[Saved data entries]
+++
Lemma includes_spec (s sub : string) :
  Js.includes s sub = true <-> exists a b, s = a ++ sub ++ b.
Proof.
  induction s as [| c s IH]; rewrite includes_eq.
  - destruct (prefix sub EmptyString) eqn:P.
    + apply prefix_spec in P. destruct P as [b Hb].
      split; [intros _; now exists EmptyString, b | reflexivity].
    + split; [discriminate |].
      intros (a & b & H). destruct a; simpl in H.
      * assert (prefix sub EmptyString = true) by (apply prefix_spec; now exists b).
        congruence.
      * discriminate.
  - destruct (prefix sub (String c s)) eqn:P.
    + apply prefix_spec in P. destruct P as [b Hb].
      split; [intros _; now exists EmptyString, b | reflexivity].
    + rewrite IH. split.
      * intros (a & b & ->). now exists (String c a), b.
      * intros (a & b & H). destruct a as [| d a]; simpl in H.
        -- assert (prefix sub (String c s) = true)
             by (apply prefix_spec; now exists b).
           congruence.
        -- injection H as _ ->. now exists a, b.
Qed.

Lemma string_app_assoc (a b c : string) : (a ++ b) ++ c = a ++ b ++ c.
Proof.
  induction a as [| x a IH]; simpl; [reflexivity | now rewrite IH].
Qed.

(** A text that includes a phrase includes every tail of the phrase. *)
Lemma includes_tail (s p q : string) :
  Js.includes s (p ++ q) = true -> Js.includes s q = true.
Proof.
  rewrite !includes_spec. intros (a & b & ->).
  exists (a ++ p), b. now rewrite !string_app_assoc.
Qed.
+++
§ **WHAT YOU WILL DO**:
Repeat only what runs from the line holding "induction a as" to the end of the data, keeping every line exactly as written, first and last included.

§ **TASK OUTPUT**:
  induction a as [| x a IH]; simpl; [reflexivity | now rewrite IH].
Qed.

(** A text that includes a phrase includes every tail of the phrase. *)
Lemma includes_tail (s p q : string) :
  Js.includes s (p ++ q) = true -> Js.includes s q = true.
Proof.
  rewrite !includes_spec. intros (a & b & ->).
  exists (a ++ p), b. now rewrite !string_app_assoc.
Qed.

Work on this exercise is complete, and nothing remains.